Republicans have ramped up their hammering of Hillary Clinton for not holding a news conference this year – even as their own presidential nominee has been banning dozens of journalists from participating in his.
Trump has banned Univision, Buzzfeed, The Huffington Post, The Daily Beast, The Des Moines Register, Politico and The Washington Post from receiving credentials to his campaign events, including news conferences. The ban prevents reporters who have produced some of the most critical coverage of Trump from even attending, let alone asking questions.
The news organizations were blacklisted because of coverage Trump did not like. (Many of the banned news organizations, though, including this publication, are taking part in a rotation for pool coverage of Trump through the election.) The Des Moines Register was banned after its editorial board called on Trump to drop out of the GOP race last July. HuffPost was also banned last summer after its editors relegated coverage of Trump to its entertainment section. Politico was banned this spring after it ran a story questioning the temperament of its first campaign manager.
This record, though, has not stopped Trump and the RNC from trying to exploit the Democratic presidential nominee’s aversion to question-and-answer sessions with the reporters who cover her campaign daily.
At the Democratic National Convention in Philadelphia, former New York City mayor Rudy Giuliani scolded reporters for not more forcefully demanding news conferences from Clinton. “You, the press should be ashamed of yourself. You should be ashamed for not doing your job,” said Giuliani, now a top Trump supporter. “She should not be allowed to run for president and hide in an ivory tower.”
In the intervening weeks, Republican leaders have taken to taunting Clinton on Twitter, in interviews and in their daily emails to campaign reporters.
“Why is the press OK with that?” asked Trump campaign manager Kellyanne Conway last week on CNBC. “Two hundred and sixty days, you could have had a baby by then.”
Starting last week, the campaign also began sending out emails counting how many days have passed since Clinton’s last formal news conference in December. “HIDING HILLARY: DAY 269,” was the subject line for Tuesday’s, which included a statement from Trump spokesman Jason Miller demanding “full transparency.”
On the issue of transparency, however, the Trump campaign lags far behind the Clinton operation in one key area: fundraising.
The Clinton campaign, from the day it was launched, has disclosed the location of every fundraiser, the name of the hosts, how many were in attendance and what the minimum donation amount was. The practice has been common for presidential campaigns in recent years. Both President Barack Obama and GOP nominee Mitt Romney routinely disclosed this information in 2012.
Clinton, for example, on Monday released information on three fundraisers she attended in the Hamptons. The third, according to the campaign, was held at the home of Tracy and Jay Snyder in East Hampton, where the 25 attendees each donated a minimum of $33,400 to attend.
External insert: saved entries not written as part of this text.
(* ===== verification/Ring.v ===== *)
(** The ring interface.  Three components keep a power-of-two array with a
  producer and a consumer index: the CSV log ring, the statistics ring and the
  server's return-packet queue.  A [Ring] instance names the four fields; the
  contents of a ring is the list from the consumer to the producer index, and
  the lemmas say what a push, a pop and an overwriting push do to it. *)

From S2P Require Import Prelude.

Class Ring (R E : Type) := {
ring_buf : R -> list E;
ring_prod : R -> Z;
ring_cons : R -> Z;
ring_mask : R -> Z;
}.

(** ** Windows of a circular array *)

Section Window.
Context {E : Type}.
Implicit Types (buf : list E) (N c : Z) (n : nat).

(** The [n] elements from index [c] on, modulo [N]. *)
Fixpoint window buf N c n : list E :=
  match n with
  | O => []
  | S n => match zget buf (c mod N) with
           | Some e => e :: window buf N (c + 1) n
           | None => []
           end
  end.

Lemma window_length buf N c n :
  0 < N -> zlen buf = N -> length (window buf N c n) = n.
Proof.
  intros HN Hl. revert c. induction n as [|n IH]; intros c; simpl; [done|].
  destruct (zget_lt buf (c mod N)) as [e ->]; [|simpl; by rewrite IH].
  rewrite Hl. apply Z.mod_pos_bound. lia.
Qed.

Lemma window_lookup buf N c n (k : nat) :
  0 < N -> zlen buf = N -> (k < n)%nat ->
  window buf N c n !! k = zget buf ((c + Z.of_nat k) mod N).
Proof.
  intros HN Hl. revert c k. induction n as [|n IH]; intros c k Hk; [lia|]. simpl.
  destruct (zget_lt buf (c mod N)) as [e He].
  { rewrite Hl. apply Z.mod_pos_bound. lia. }
  rewrite He. destruct k as [|k]; simpl.
  - by rewrite Z.add_0_r, He.
  - rewrite IH by lia. do 2 f_equal. lia.
Qed.

Lemma window_ext buf buf' N c n :
  (forall k, (k < n)%nat ->
     zget buf' ((c + Z.of_nat k) mod N) = zget buf ((c + Z.of_nat k) mod N)) ->
  window buf' N c n = window buf N c n.
Proof.
  revert c. induction n as [|n IH]; intros c H; simpl; [done|].
  pose proof (H O ltac:(lia)) as H0. rewrite Z.add_0_r in H0. rewrite H0.
  destruct (zget buf (c mod N)); [|done]. f_equal. apply IH. intros k Hk.
  replace (c + 1 + Z.of_nat k) with (c + Z.of_nat (S k)) by lia. apply H. lia.
Qed.

Lemma window_mod buf N c n : 0 < N -> window buf N (c mod N) n = window buf N c n.
Proof.
  intros HN. revert c. induction n as [|n IH]; intros c; simpl; [done|].
  rewrite Z.mod_mod by lia. destruct (zget _ _); [|done]. f_equal.
  rewrite <- IH, <- (IH (c + 1)). f_equal. by rewrite Z.add_mod_idemp_l by lia.
Qed.

Lemma window_snoc buf N c n e :
  0 < N -> zlen buf = N -> zget buf ((c + Z.of_nat n) mod N) = Some e ->
  window buf N c (S n) = window buf N c n ++ [e].
Proof.
  intros HN Hl. revert c. induction n as [|n IH]; intros c He.
  - rewrite Z.add_0_r in He. simpl. by rewrite He.
  - assert (c + 1 + Z.of_nat n = c + Z.of_nat (S n)) as Hc by lia.
    specialize (IH (c + 1)). rewrite Hc in IH. specialize (IH He).
    change (window buf N c (S (S n))) with
      (match zget buf (c mod N) with
       | Some e => e :: window buf N (c + 1) (S n) | None => [] end).
    rewrite IH. simpl. destruct (zget_lt buf (c mod N)) as [x ->]; [|done].
    rewrite Hl. apply Z.mod_pos_bound. lia.
Qed.

(** Distinct offsets below N are distinct indices. *)
Lemma mod_offset_inj N c k k' :
  0 < N -> 0 <= k < N -> 0 <= k' < N -> (c + k) mod N = (c + k') mod N -> k = k'.
Proof.
  intros HN Hk Hk' H.
  assert (((c + k) - (c + k')) mod N = 0) as D.
  { rewrite Zminus_mod, H, Z.sub_diag. apply Z.mod_0_l. lia. }
  replace (c + k - (c + k')) with (k - k') in D by lia.
  apply Z.mod_divide in D as [q D]; [|lia]. by eapply small_multiple.
Qed.

Lemma window_zset_out buf N c n j e :
  0 < N -> Z.of_nat n <= j < N ->
  window (zset buf ((c + j) mod N) e) N c n = window buf N c n.
Proof.
  intros HN Hj. apply window_ext. intros k Hk. apply zget_zset_ne. intros H.
  apply mod_offset_inj in H; lia.
Qed.

(** Writing inside the window writes that element of it. *)
Lemma window_zset_in buf N c n (k : nat) e :
  0 < N -> zlen buf = N -> Z.of_nat n <= N -> (k < n)%nat ->
  window (zset buf ((c + Z.of_nat k) mod N) e) N c n = <[k := e]> (window buf N c n).
Proof.
  intros HN Hl Hn Hk. apply list_eq. intros j. destruct (decide (j < n)%nat) as [Hj|Hj].
  - rewrite window_lookup by (rewrite ?zlen_zset; done).
    destruct (decide (j = k)) as [->|Hne].
    + rewrite list_lookup_insert_eq by (rewrite window_length; done).
      apply zget_zset_eq. rewrite Hl. by apply Z.mod_pos_bound.
    + rewrite list_lookup_insert_ne, window_lookup by done. apply zget_zset_ne.
      intros E1. apply mod_offset_inj in E1; lia.
  - rewrite !lookup_ge_None_2; [done|rewrite ?length_insert, window_length; rewrite ?zlen_zset; lia..].
Qed.
End Window.

(** ** Contents and steps of a ring *)

Section Ring.
Context `{RI : Ring R E}.
Implicit Types (r : R) (e : E).

Definition ring_size r : Z := ring_mask r + 1.
Definition ring_wf r : Prop :=
  is_mask (ring_mask r) /\ zlen (ring_buf r) = ring_size r /\
  0 <= ring_prod r < ring_size r /\ 0 <= ring_cons r < ring_size r.
Definition ring_count r : Z := (ring_prod r - ring_cons r) mod ring_size r.
Definition ring_contents r : list E :=
  window (ring_buf r) (ring_size r) (ring_cons r) (Z.to_nat (ring_count r)).
(** One slot stays free to tell a full ring from an empty one. *)
Definition ring_full r : Prop := (ring_prod r + 1) mod ring_size r = ring_cons r.

Definition ring_pushed e r r' : Prop :=
  ring_mask r' = ring_mask r /\ ring_cons r' = ring_cons r /\
  ring_prod r' = (ring_prod r + 1) mod ring_size r /\
  ring_buf r' = zset (ring_buf r) (ring_prod r) e.
Definition ring_popped r r' : Prop :=
  ring_mask r' = ring_mask r /\ ring_prod r' = ring_prod r /\
  ring_cons r' = (ring_cons r + 1) mod ring_size r /\ ring_buf r' = ring_buf r.

Lemma ring_size_pos r : ring_wf r -> 0 < ring_size r.
Proof. intros (Hm & _). apply is_mask_bounds in Hm. unfold ring_size. lia. Qed.

Lemma ring_count_range r : ring_wf r -> 0 <= ring_count r < ring_size r.
Proof. intros H. apply Z.mod_pos_bound. by apply ring_size_pos. Qed.

Lemma ring_contents_length r : ring_wf r -> zlen (ring_contents r) = ring_count r.
Proof.
  intros H. unfold zlen, ring_contents.
  rewrite window_length; [|by apply ring_size_pos|apply H].
  pose proof (ring_count_range r H). lia.
Qed.

Lemma ring_empty_iff r : ring_wf r -> (ring_cons r = ring_prod r <-> ring_contents r = []).
Proof.
  intros H. pose proof (ring_contents_length r H) as L.
  pose proof (ring_size_pos r H). destruct H as (_ & _ & Hp & Hc). unfold ring_count in L.
  split; intros E0.
  - rewrite E0, Z.sub_diag, Z.mod_0_l in L by lia. unfold zlen in L.
    apply length_zero_iff_nil. lia.
  - rewrite E0 in L. unfold zlen in L. simpl in L. symmetry in L.
    apply Z.mod_divide in L as [q L]; [|lia]. symmetry. by eapply small_multiple.
Qed.

Lemma ring_full_iff r :
  ring_wf r -> (ring_full r <-> zlen (ring_contents r) = ring_mask r).
Proof.
  intros H. rewrite ring_contents_length by done. pose proof (ring_size_pos r H) as Hs.
  destruct H as (_ & _ & Hp & Hc). unfold ring_full, ring_count.
  assert (ring_mask r = ring_size r - 1) as Hm by (unfold ring_size; lia).
  set (N := ring_size r) in *. set (p := ring_prod r) in *. set (c := ring_cons r) in *.
  rewrite Hm. clearbody N p c. split; intros F.
  - destruct (decide (p + 1 = N)) as [Ep|Np].
    + rewrite Ep, Z.mod_same in F by lia. subst c.
      rewrite Z.mod_small; lia.
    + rewrite Z.mod_small in F by lia. subst c.
      replace (p - (p + 1)) with (N - 1 + (-1) * N) by lia.
      rewrite Z.mod_add by lia. apply Z.mod_small. lia.
  - destruct (decide (c <= p)).
    + rewrite Z.mod_small in F by lia. assert (c = 0 /\ p = N - 1) as [-> ->] by lia.
      replace (N - 1 + 1) with N by lia. apply Z.mod_same. lia.
    + replace (p - c) with (p - c + N + (-1) * N) in F by lia.
      rewrite Z.mod_add, Z.mod_small in F by lia. rewrite Z.mod_small; lia.
Qed.

Lemma ring_prod_offset r :
  ring_wf r -> (ring_cons r + ring_count r) mod ring_size r = ring_prod r.
Proof.
  intros H. pose proof (ring_size_pos r H). destruct H as (_ & _ & Hp & Hc).
  unfold ring_count. rewrite Z.add_mod_idemp_r by lia.
  replace (ring_cons r + (ring_prod r - ring_cons r)) with (ring_prod r) by lia.
  apply Z.mod_small. lia.
Qed.

Lemma ring_not_full_count r :
  ring_wf r -> ~ ring_full r -> ring_count r < ring_size r - 1.
Proof.
  intros H F. rewrite ring_full_iff in F by done. rewrite ring_contents_length in F by done.
  pose proof (ring_count_range r H). unfold ring_size in *. lia.
Qed.

Lemma ring_pushed_wf e r r' : ring_wf r -> ring_pushed e r r' -> ring_wf r'.
Proof.
  intros H (Em & Ec & Ep & Eb). pose proof (ring_size_pos r H).
  destruct H as (Hm & Hl & Hp & Hc). unfold ring_wf, ring_size in *.
  rewrite Em, Ec, Ep, Eb, zlen_zset. pose proof (Z.mod_pos_bound (ring_prod r + 1) (ring_mask r + 1)).
  repeat split; try done; lia.
Qed.

Lemma ring_popped_wf r r' : ring_wf r -> ring_popped r r' -> ring_wf r'.
Proof.
  intros H (Em & Ep & Ec & Eb). pose proof (ring_size_pos r H).
  destruct H as (Hm & Hl & Hp & Hc). unfold ring_wf, ring_size in *.
  rewrite Em, Ec, Ep, Eb. pose proof (Z.mod_pos_bound (ring_cons r + 1) (ring_mask r + 1)).
  repeat split; try done; lia.
Qed.

(** Pushing into a ring that is not full appends to its contents. *)
Lemma ring_pushed_contents e r r' :
  ring_wf r -> ~ ring_full r -> ring_pushed e r r' ->
  ring_contents r' = ring_contents r ++ [e].
Proof.
  intros H F (Em & Ec & Ep & Eb). pose proof (ring_size_pos r H) as Hs.
  pose proof (ring_not_full_count r H F) as Hn. pose proof (ring_count_range r H) as Hcr.
  pose proof (ring_prod_offset r H) as Ho.
  assert (ring_size r' = ring_size r) as Es by (unfold ring_size; by rewrite Em).
  assert (ring_count r' = ring_count r + 1) as En.
  { unfold ring_count at 1. rewrite Es, Ec, Ep.
    rewrite Zminus_mod_idemp_l.
    replace (ring_prod r + 1 - ring_cons r) with (ring_prod r - ring_cons r + 1) by lia.
    rewrite <- Z.add_mod_idemp_l by lia. fold (ring_count r). apply Z.mod_small. lia. }
  unfold ring_contents. rewrite En, Es, Ec, Eb.
  replace (Z.to_nat (ring_count r + 1)) with (S (Z.to_nat (ring_count r))) by lia.
  assert (Z.of_nat (Z.to_nat (ring_count r)) = ring_count r) as EZ by lia.
  destruct H as (Hm & Hl & Hp & Hc).
  rewrite (window_snoc _ _ _ _ e); [f_equal|done|by rewrite zlen_zset|].
  - rewrite <- Ho. apply window_zset_out; lia.
  - rewrite EZ, Ho. apply zget_zset_eq. lia.
Qed.

(** Popping a ring that is not empty removes the element at the consumer index. *)
Lemma ring_popped_contents r r' :
  ring_wf r -> ring_cons r <> ring_prod r -> ring_popped r r' ->
  exists e, zget (ring_buf r) (ring_cons r) = Some e /\
            ring_contents r = e :: ring_contents r'.
Proof.
  intros H Hne (Em & Ep & Ec & Eb). pose proof (ring_size_pos r H) as Hs.
  assert (ring_size r' = ring_size r) as Es by (unfold ring_size; by rewrite Em).
  assert (0 < ring_count r) as Hpos.
  { pose proof (ring_count_range r H). destruct (decide (ring_count r = 0)) as [E0|]; [|lia].
    exfalso. apply Hne. apply ring_empty_iff; [done|]. apply length_zero_iff_nil.
    pose proof (ring_contents_length r H). unfold zlen in *. lia. }
  assert (ring_count r' = ring_count r - 1) as En.
  { pose proof (ring_count_range r H). unfold ring_count at 1. rewrite Es, Ec, Ep.
    rewrite Zminus_mod_idemp_r.
    replace (ring_prod r - (ring_cons r + 1)) with (ring_prod r - ring_cons r + (-1)) by lia.
    rewrite <- Z.add_mod_idemp_l by lia. fold (ring_count r). apply Z.mod_small. lia. }
  destruct H as (Hm & Hl & Hp & Hc).
  destruct (zget_lt (ring_buf r) (ring_cons r)) as [e He]; [lia|]. exists e. split; [done|].
  unfold ring_contents. rewrite En, Es, Ec, Eb.
  replace (Z.to_nat (ring_count r)) with (S (Z.to_nat (ring_count r - 1))) by lia.
  cbn [window]. rewrite Z.mod_small, He by lia. f_equal. symmetry. by apply window_mod.
Qed.
End Ring.

#[export] Hint Resolve ring_pushed_wf ring_popped_wf : cint.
Trump also held a fundraiser Monday, at a private home near the Stanford University campus in Woodside, California. His campaign revealed zero information about who attended or how much was raised.
Neither the Trump campaign nor the Republican National Committee, which co-sponsors his events as part of a joint fundraising agreement, responded to requests for comment from HuffPost.
The names of donors and the amounts contributed are eventually reported to the Federal Election Commission, but those records do not reveal the names of the hosts or event locations.